A propos de l'ESPAGNE...

Quelles sont les enseignements de la situation grecque pour l'ESPAGNE ? 

R les espagnols doivent choisir en fonction de la situation sociale et économique de l'Espagne indépendamment de ce qui se passe en GRECE, ou encore en FRANCE. Le risque pour n'importe quel pays de devenir une nouvelle GRECE existera tant que les mêmes erreurs seront commises que celles appliquées aux Grecs. Punir un peuple fier pour faire peur aux autres n'est pas ce que l'EUROPE devrait faire. 

Rajoy a déclaré que si les Espagnols vote pour des partis comme Podemos, ils seront comme la Grèce dans les prochains mois.

Je vous rappelle que la campagne présidentielle de Mitt Romney en 2012 a été menée aussi sur le thème  «si Obama gagne, les États-Unis deviendront comme la Grèce».Donc, la Grèce est devenue un ballon de football dans les pieds des politiciens de droite qui cherchent à effrayer leur population. Telle est la grande utilité de la Grèce pour la politique Grexit du Dr Schäuble.

Pensez-vous que Podemos a compliqué  la tâche de la  Grèce par peur de la contagion politique?
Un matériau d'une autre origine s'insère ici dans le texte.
(* ===== verification/LibcMallocOps.v ===== *)
(** * The C library's allocator: taking and giving back small blocks *)

From stdpp Require Import gmap list.
From S2P Require Import Prelude KString Bytes LibcMalloc LibcMallocInv.

(** No two neighbours are free, and the list has every free block. *)
Definition coalesced (B : gmap Z blk) : Prop := ∀ u b c, B !! u = Some b → b_used b = false → B !! (u + 1 + b_size b) = Some c → b_used c = true.
Definition all_listed (B : gmap Z blk) (fl : list Z) : Prop := ∀ u b, B !! u = Some b → b_used b = false → u ∈ fl.

(** A small block in use, and its size. *)
Definition small_live (B : gmap Z blk) (u n : Z) : Prop := ∃ b, B !! u = Some b ∧ b_used b = true ∧ b_size b = n ∧ n ≠ 0.

Lemma lor_inuse n : 0 ≤ n → (16 * n) .| INUSE = 16 * n + 1.
Proof. intros Hn. rewrite Z.lor_comm. replace (16 * n) with ((8 * n) * 2 ^ 1) by lia. unfold INUSE. rewrite lor_add by lia. lia. Qed.

(** A header that changes in place. *)
Lemma hp_field s0 P s B G x fl u b b' w v x' : hp s0 P s B G x fl → B !! u = Some b →
  (w = 16 * u ∧ v = 16 * b_size b' + Z.b2z (b_used b') ∧ b_prev b' = b_prev b ∨
   w = 16 * u + 8 ∧ v = 16 * b_prev b' ∧ b_size b' = b_size b ∧ b_used b' = b_used b) →
  shape (<[u := b']> B) G x' → mapped s (16 * u) (16 * (1 + b_size b')) → (∀ y, 16 * u ≤ y < 16 * u + own_bytes b' → ¬ P y) → (u ∈ fl → b_used b' = false) →
  hp s0 P (ust w v s) (<[u := b']> B) G x' fl.
Proof.
  intros H Hb Hw Hsh Hm HP Hu. eapply (hp_header H); [apply lookup_insert_eq|done| |done|done| |].
  - destruct Hw as [(-> & -> & E)|(-> & -> & E & E')]; [left|right]; split_and!; try done.
    + rewrite E. by apply (hp_prev _ _ _ _ _ _ _ H).
    + rewrite E, E'. by apply (hp_size _ _ _ _ _ _ _ H).
  - intros u' c Hc Hne. rewrite lookup_insert_ne in Hc by done. destruct H as [H1 H2 H3 H4 H5 H6 H7 H8 H9 H10 H11 H12]. split_and!; [by apply H2|by apply H3|by apply H4|by apply H10].
  - intros u' Hu'. destruct (decide (u = u')) as [<-|Hne]; [exists b'; rewrite lookup_insert_eq; auto|]. rewrite lookup_insert_ne by done. by apply (hp_fl _ _ _ _ _ _ _ H).
Qed.

(** In use, or free again when nothing protects it. *)
Lemma hp_flag s0 P s B G x fl u n p f0 f : hp s0 P s B G x fl → B !! u = Some (Blk n p f0) → n ≠ 0 → u ∉ fl → (∀ y, 16 * u ≤ y < 16 * (u + 1 + n) → ¬ P y) →
  hp s0 P (ust (16 * u) (16 * n + Z.b2z f) s) (<[u := Blk n p f]> B) G x fl.
Proof.
  intros H Hb Hn Hu HP. pose proof (sh_pos _ _ _ (hp_shape _ _ _ _ _ _ _ H) u _ Hb) as Hpos. cbn in Hpos. eapply hp_field; [exact H|exact Hb|by left|..].
  - apply (shape_flag x u (Blk n p f0) f (hp_shape _ _ _ _ _ _ _ H) Hb). done.
  - apply (hp_mapped _ _ _ _ _ _ _ H u _ Hb).
  - intros y Hy. apply HP. unfold own_bytes in Hy. cbn in Hy. destruct f; lia.
  - done.
Qed.

Lemma delete_others (fl : list Z) i u v : fl !! i = Some u → v ∈ fl → v ≠ u → v ∈ delete i fl.
Proof. intros Hi Hv Hne. rewrite delete_take_drop. rewrite <- (take_drop_middle fl i u Hi) in Hv. set_solver. Qed.

Lemma delete_gone (fl : list Z) i u : fl !! i = Some u → NoDup fl → u ∉ delete i fl.
Proof.
  intros Hi Hnd. rewrite delete_take_drop. rewrite <- (take_drop_middle fl i u Hi) in Hnd. apply NoDup_app in Hnd as (_ & Hd & [Hn _]%NoDup_cons). set_solver.
Qed.

Section take.
Context {s0 : uheap} {P : Z → Prop} {s : uheap} {B : gmap Z blk} {G : gmap Z Z} {fl : list Z}.

(** The second half of a split, written into the first and announced to the block behind. *)
Definition split_blocks (B : gmap Z blk) (u sz p nd se : Z) (f : bool) : gmap Z blk :=
  <[u := Blk nd p false]> (<[u + 1 + nd := Blk (sz - nd - 1) nd false]> (<[u + 1 + sz := Blk se (sz - nd - 1) f]> B)).

Lemma hp_split u sz p nd se pe f : hp s0 P s B G 0 fl → B !! u = Some (Blk sz p false) → u ∉ fl → 1 ≤ nd → nd + 1 < sz → B !! (u + 1 + sz) = Some (Blk se pe f) →
  hp s0 P (ust (16 * u) (16 * nd) (ust (16 * (u + 1 + sz) + 8) (16 * (sz - nd - 1)) (ust (16 * (u + 1 + nd) + 8) (16 * nd) (ust (16 * (u + 1 + nd)) (16 * (sz - nd - 1)) s))))
    (split_blocks B u sz p nd se f) G 0 fl.
Proof.
  intros H Hb Hu Hn1 Hn2 He. set (r := u + 1 + nd) in *. set (e := u + 1 + sz) in *. pose proof (sh_pos _ _ _ (hp_shape _ _ _ _ _ _ _ H)) as Hpos.
  pose proof (Hpos u _ Hb) as Hpu. pose proof (Hpos e _ He) as Hpe. cbn in Hpu, Hpe.
  assert (∀ y, 16 * u ≤ y < 16 * e → ¬ P y) as HPu by (intros y Hy; apply (hp_guard _ _ _ _ _ _ _ H u _ Hb); unfold own_bytes; cbn; lia).
  pose proof (hp_mapped _ _ _ _ _ _ _ H u _ Hb) as Hmu. cbn [b_size] in Hmu.
  pose proof (hp_inside H u _ (16 * r) (16 * (sz - nd - 1)) Hb Hu ltac:(cbn; lia) ltac:(cbn; lia) (λ y Hy, HPu y ltac:(lia))) as Ha.
  set (sa := ust (16 * r) _ s) in *. pose proof (hp_inside Ha u _ (16 * r + 8) (16 * nd) Hb Hu ltac:(cbn; lia) ltac:(cbn; lia) (λ y Hy, HPu y ltac:(lia))) as Hsb.
  set (sb := ust (16 * r + 8) _ sa) in *.
  assert (mapped sb (16 * u) (16 * (1 + sz))) as Hmb by (by apply (hp_mapped _ _ _ _ _ _ _ Hsb u _ Hb)).
  assert (mapped sa (16 * u) (16 * (1 + sz))) as Hma by (by apply (hp_mapped _ _ _ _ _ _ _ Ha u _ Hb)).
  assert (word_at sb (16 * r) = Some (16 * (sz - nd - 1))) as W1.
  { unfold sb. rewrite word_at_ust_ne by (lia || (eapply mapped_sub; [exact Hma|lia|lia])). apply word_at_ust; [eapply mapped_sub; [exact Hmu|lia|lia]|lia]. }
  assert (word_at sb (16 * r + 8) = Some (16 * nd)) as W2 by (apply word_at_ust; [eapply mapped_sub; [exact Hma|lia|lia]|lia]).
  assert (mapped sb (16 * e) 16) as Hme by (eapply mapped_sub; [exact (hp_mapped _ _ _ _ _ _ _ Hsb e _ He)|lia|cbn; lia]).
  assert (hp s0 P (ust (16 * e + 8) (16 * (sz - nd - 1)) sb) (<[e := Blk se (sz - nd - 1) f]> B) G e fl) as Hc.
  { eapply hp_field; [exact Hsb|exact He|right; done| |apply (hp_mapped _ _ _ _ _ _ _ Hsb e _ He)|apply (hp_guard _ _ _ _ _ _ _ Hsb e _ He)|].
    - apply (shape_back 0 e (Blk se pe f) (sz - nd - 1) (hp_shape _ _ _ _ _ _ _ H)); [auto|done|lia].
    - intros Hin. destruct (hp_fl _ _ _ _ _ _ _ H e Hin) as (b & Hbe & Hf). rewrite He in Hbe. by injection Hbe as <-. }
  set (sc := ust (16 * e + 8) _ sb) in *. assert (mapped sb (16 * e + 8) 8) as Hme8 by (eapply mapped_sub; [exact Hme|lia|lia]).
  assert (word_at sc (16 * r) = Some (16 * (sz - nd - 1))) as W1' by (unfold sc; rewrite word_at_ust_ne by (done || lia); done).
  assert (word_at sc (16 * r + 8) = Some (16 * nd)) as W2' by (unfold sc; rewrite word_at_ust_ne by (done || lia); done).
  assert (mapped sc (16 * u) (16 * (1 + sz))) as Hmc by (by eapply mapped_pages; [|exact Hmb]; unfold sc; rewrite ust_pages).
  assert (B !! r = None) as Hr.
  { destruct (B !! r) as [c|] eqn:E; [|done]. pose proof (sh_sep _ _ _ (hp_shape _ _ _ _ _ _ _ H) u _ r c Hb E ltac:(lia)) as Hs. cbn in Hs. lia. }
  eapply (hp_header Hc _ _ u (Blk nd p false)); [apply lookup_insert_eq| | |eapply mapped_sub; [exact Hmc|lia|cbn; lia]|intros y Hy; apply HPu; cbn in Hy; lia| |].
  - eapply (shape_split u sz p false nd se f); [apply (hp_shape _ _ _ _ _ _ _ Hc)|by rewrite lookup_insert_ne by lia|lia|lia|apply lookup_insert_eq].
  - left. split_and!; [done|cbn; lia|]. apply (hp_prev _ _ _ _ _ _ _ Hc u (Blk sz p false)). by rewrite lookup_insert_ne by lia.
  - intros v c Hv Hne. unfold split_blocks in Hv. rewrite lookup_insert_ne in Hv by done. apply lookup_insert_Some in Hv as [[<- <-]|[Hne' Hv]].
    + cbn [b_size b_prev b_used]. split_and!; [eapply mapped_sub; [exact Hmc|lia|lia]|rewrite Z.add_0_r; exact W1'|exact W2'|]. intros y Hy. apply HPu. unfold own_bytes in Hy. cbn in Hy. lia.
    + destruct Hc as [H1 H2 H3 H4 H5 H6 H7 H8 H9 H10 H11 H12]. split_and!; [by apply H2|by apply H3|by apply H4|by apply H10].
  - intros v Hv. destruct (hp_fl _ _ _ _ _ _ _ Hc v Hv) as (c & Hvc & Hf). exists c. split; [|done]. unfold split_blocks.
    assert (v ≠ u) by (intros ->; done). assert (v ≠ r). { intros ->. destruct (hp_fl _ _ _ _ _ _ _ H r Hv) as (? & E & _). by rewrite Hr in E. }
    by rewrite !lookup_insert_ne by done.
Qed.
End take.

Section taken.
Context {B : gmap Z blk} {G : gmap Z Z} {fl : list Z}.

(** What taking the block [u] for [nd] units leaves. *)
Record taken (B B' : gmap Z blk) (fl' : list Z) (u m : Z) : Prop := {
  tk_coalesced : coalesced B';
  tk_listed : all_listed B' fl';
  tk_live : ∀ v n, small_live B' v n ↔ small_live B v n ∨ v = u ∧ n = m }.

Lemma taken_whole u sz p i : shape B G 0 → coalesced B → all_listed B fl → NoDup fl → fl !! i = Some u → B !! u = Some (Blk sz p false) → sz ≠ 0 →
  taken B (<[u := Blk sz p true]> B) (delete i fl) u sz.
Proof.
  intros Hsh Hc Ha Hnd Hi Hb Hs. split.
  - intros v b c Hv Hf Hn. blocks; try done. by eapply (Hc v b c).
  - intros v b Hv Hf. blocks; [done|]. eapply delete_others; [done|by eapply Ha|congruence].
  - intros v n. split.
    + intros (b & Hv & Hu & <- & Hn). blocks; [by right|]. left. by exists b.
    + intros [(b & Hv & Hu & <- & Hn)|[-> ->]]; [|by exists (Blk sz p true); rewrite lookup_insert_eq]. exists b. rewrite lookup_insert_ne; [done|]. intros ->. by simplify_eq/=.
Qed.

Lemma taken_split u sz p nd se pe f i : shape B G 0 → coalesced B → all_listed B fl → NoDup fl → fl !! i = Some u → B !! u = Some (Blk sz p false) →
  1 ≤ nd → nd + 1 < sz → B !! (u + 1 + sz) = Some (Blk se pe f) →
  taken B (<[u := Blk nd p true]> (split_blocks B u sz p nd se f)) ((u + 1 + nd) :: delete i fl) u nd.
Proof.
  intros Hsh Hc Ha Hnd Hi Hb Hn1 Hn2 He. assert (f = true) as -> by exact (Hc u _ _ Hb eq_refl He). unfold split_blocks. rewrite insert_insert_eq.
  assert (B !! (u + 1 + nd) = None) as Hr.
  { destruct (B !! (u + 1 + nd)) as [c|] eqn:E; [|done]. pose proof (sh_sep _ _ _ Hsh u _ _ c Hb E ltac:(lia)) as Hs. cbn in Hs. lia. }
  split.
  - intros v b c Hv Hf Hn. blocks; try done; try lia; [|by eapply (Hc v b c)]. exfalso.
    destruct (sh_next _ _ _ Hsh v b Hv) as (d & Hd & _); [intros E; pose proof (sh_sent _ _ _ Hsh v b Hv E); congruence|]. congruence.
  - intros v b Hv Hf. blocks; [done|set_solver|done|]. apply elem_of_cons. right. eapply delete_others; [done|by eapply Ha|congruence].
  - intros v n. split.
    + intros (b & Hv & Hu & <- & Hn). blocks; [by right|done| |]; left; [by exists (Blk se pe true)|by exists b].
    + intros [(b & Hv & Hu & <- & Hn)|[-> ->]]; [|exists (Blk nd p true); rewrite lookup_insert_eq; split_and!; [done..|lia]].
      destruct (decide (v = u + 1 + sz)) as [->|Hne].
      * simplify_eq/=. exists (Blk se (sz - nd - 1) true). rewrite !lookup_insert_ne by lia. by rewrite lookup_insert_eq.
      * exists b. rewrite !lookup_insert_ne; [done|congruence..| |]; intros <-; [congruence|by simplify_eq/=].
Qed.

End taken.

Lemma take_block_run s0 P s B G fl u sz p nd i Q : hp s0 P s B G 0 fl → coalesced B → all_listed B fl → fl !! i = Some u → B !! u = Some (Blk sz p false) → 1 ≤ nd ≤ sz →
  (∀ s' B' fl' m, hp s0 P s' B' G 0 fl' → taken B B' fl' u m → nd ≤ m → (∀ y, 16 * u ≤ y < 16 * (u + 1 + m) → ¬ P y) → Q (16 * u + 16) s') →
  wp (take_block (pp_of fl i) (16 * u) (16 * sz) (16 * nd)) s Q.
Proof.
  intros H Hc Ha Hi Hb Hnd HQ. pose proof (hp_shape _ _ _ _ _ _ _ H) as Hsh. pose proof (sh_pos _ _ _ Hsh u _ Hb) as Hpu. cbn in Hpu.
  pose proof (hp_nodup _ _ _ _ _ _ _ H) as Hdup. pose proof (delete_gone fl i u Hi Hdup) as Hgone.
  unfold take_block. wp_step. eapply wp_uload; [apply (hp_list _ _ _ _ _ _ _ H); exact Hi|]. wp_step.
  apply (pp_store_run H i u _ Hi). intros s1 H1 _. clear H.
  assert (∀ y, 16 * u ≤ y < 16 * (u + 1 + sz) → ¬ P y) as HPu by (intros y Hy; apply (hp_guard _ _ _ _ _ _ _ H1 u _ Hb); unfold own_bytes; cbn; lia).
  assert (∀ s2 B2 fl2 m, hp s0 P s2 B2 G 0 fl2 → B2 !! u = Some (Blk m p false) → u ∉ fl2 → nd ≤ m ≤ sz → taken B (<[u := Blk m p true]> B2) fl2 u m →
            wp (s ← uload (16 * u); ustore (16 * u) (s .| INUSE);; mret (16 * u + SIZEOF_HDR)) s2 Q) as Hend.
  { intros s2 B2 fl2 m H2 Hb2 Hu2 Hm Ht. wp_step. eapply wp_uload; [apply (hp_size _ _ _ _ _ _ _ H2 u _ Hb2)|]. cbn [b_size b_used Z.b2z]. rewrite Z.add_0_r, lor_inuse by lia.
    wp_step. apply wp_ustore; [eapply mapped_sub; [exact (hp_mapped _ _ _ _ _ _ _ H2 u _ Hb2)|lia|cbn; lia]|]. wp_step.
    eapply HQ; [|exact Ht|lia|intros y Hy; apply HPu; lia]. apply (hp_flag _ _ _ _ _ _ _ u m p false true H2 Hb2); [lia|done|]. intros y Hy. apply HPu. lia. }
  wp_step. unfold MIN_SPLIT, SIZEOF_HDR at 1. rewrite u64_small by lia. destruct (Z.leb_spec (32 + 16) (16 * sz - 16 * nd)) as [Hsp|Hns].
  - destruct (sh_next _ _ _ Hsh u _ Hb ltac:(cbn; lia)) as ([se pe f] & He & _). cbn [b_size] in He.
    pose proof (sh_pos _ _ _ Hsh _ _ He) as Hpe. cbn in Hpe. pose proof (hp_mapped _ _ _ _ _ _ _ H1 u _ Hb) as Hmu. cbn [b_size] in Hmu.
    pose proof (hp_mapped _ _ _ _ _ _ _ H1 _ _ He) as Hme. cbn [b_size] in Hme.
    pose proof (hp_split u sz p nd se pe f H1 Hb Hgone ltac:(lia) ltac:(lia) He) as H2.
    unfold SIZEOF_HDR. replace (16 * u + 16 + 16 * nd) with (16 * (u + 1 + nd)) by lia. rewrite u64_small by lia. replace (16 * sz - 16 * nd - 16) with (16 * (sz - nd - 1)) by lia.
    set (r := u + 1 + nd) in *. set (e := u + 1 + sz) in *. set (sa := ust (16 * r) (16 * (sz - nd - 1)) s1) in *. set (sb := ust (16 * r + 8) (16 * nd) sa) in *.
    set (sc := ust (16 * e + 8) (16 * (sz - nd - 1)) sb) in *.
    assert (∀ w n, mapped s1 w n → mapped sa w n ∧ mapped sb w n ∧ mapped sc w n) as Hmp.
    { intros w n Hw. split_and!; (eapply mapped_pages; [|exact Hw]); unfold sc, sb, sa; by rewrite ?ust_pages. }
    assert (mapped s1 (16 * r) 16) as Hmr by (eapply mapped_sub; [exact Hmu|lia|lia]).
    wp_step. apply wp_ustore; [eapply mapped_sub; [exact Hmr|lia|lia]|]. fold sa. wp_step.
    apply wp_ustore; [eapply mapped_sub; [apply (Hmp _ _ Hmr)|lia|lia]|]. fold sb.
    assert (word_at sb (16 * r) = Some (16 * (sz - nd - 1) + 0)) as W1.
    { unfold sb. rewrite Z.add_0_r, word_at_ust_ne by (lia || (eapply mapped_sub; [apply (Hmp _ _ Hmr)|lia|lia])). apply word_at_ust; [eapply mapped_sub; [exact Hmr|lia|lia]|lia]. }
    wp_step. unfold next_hdr. wp_step. eapply blk_size_run; [exact W1|lia|lia|]. wp_step. wp_step. eapply blk_size_run; [exact W1|lia|lia|]. unfold SIZEOF_HDR.
    replace (16 * r + 16 + 16 * (sz - nd - 1) + 8) with (16 * e + 8) by lia. wp_step.
    apply wp_ustore; [eapply mapped_sub; [apply (Hmp _ _ Hme)|lia|lia]|]. fold sc. wp_step.
    apply wp_ustore; [eapply mapped_sub; [apply (Hmp _ _ Hmu)|lia|lia]|].
    assert (r ∉ delete i fl) as Hrn.
    { intros Hin. destruct (hp_fl _ _ _ _ _ _ _ H1 r Hin) as (c & Hrc & _). pose proof (sh_sep _ _ _ Hsh u _ r c Hb Hrc ltac:(lia)) as Hs. cbn in Hs. lia. }
    eapply (free_push_run H2 r (Blk (sz - nd - 1) nd false)); [unfold split_blocks; rewrite lookup_insert_ne by lia; apply lookup_insert_eq|done|done|].
    intros s3 H3. eapply (Hend s3 _ _ nd H3); [apply lookup_insert_eq|apply not_elem_of_cons; split; [lia|done]|lia|].
    apply (taken_split u sz p nd se pe f i Hsh Hc Ha Hdup Hi Hb); [lia|lia|exact He].
  - wp_step. eapply (Hend s1 B (delete i fl) sz H1 Hb Hgone); [lia|]. apply (taken_whole u sz p i Hsh); [done..|lia].
Qed.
Je ne dirais jamais que Podemos est un problème pour nous. Même si Podemos n'avait pas existé, les forces de la régression en Europe auraient utilisé la peur parce que, avouons-le: chaque fois qu'une province se  rebelle contre l'empire, l'empereur et ses sbires se sentent obligés de faire un exemple pour ceux qui ont des projet de liberté. Peut-être Podemos a intensifié ce processus, mais, en réalité, nous n'avons  pas eu d'alternative : nous avions une économie prise dans la grande spirale de la déflation, pas de crédit, même pour des entreprises rentables, aucun investissement, sauf pour une certaine spéculation.

Le gouvernement précédent a été crescendo dans l'autoritarisme, la fermeture de stations de radio et de télévision propriétés de l'Etat. Il a mis en place une austérité autodestructrice, ce qui a conduit à de nouvelles pertes de revenus, aggravé la dette. Pour maintenir et alimenter cette bête d'austérité, on ne pouvait pas continuer à réduire la démocratie. Alors quelle alternative avons-nous eu?

Les Grecs ont voté pour nous non pas parce qu'ils ne savaient pas que nous serions traités d'une manière hostile, mais parce qu'ils en avaient assez. Quoi qu'il arrive en Espagne, en France, dans les pays baltes, au Portugal, nous avions le devoir envers les gens de dire: Nous croyons en l'Europe et nous allons dire aux Européens que nous leur devons de l'argent, nous voulons rembourser, mais nous ne pouvons pas rembourser en continuant de rétrécir nos revenus. "Si vous continuez l'étranglement économique de façon irrationnelle et inhumaine, vous allez perdre votre argent et nous allons perdre notre pays."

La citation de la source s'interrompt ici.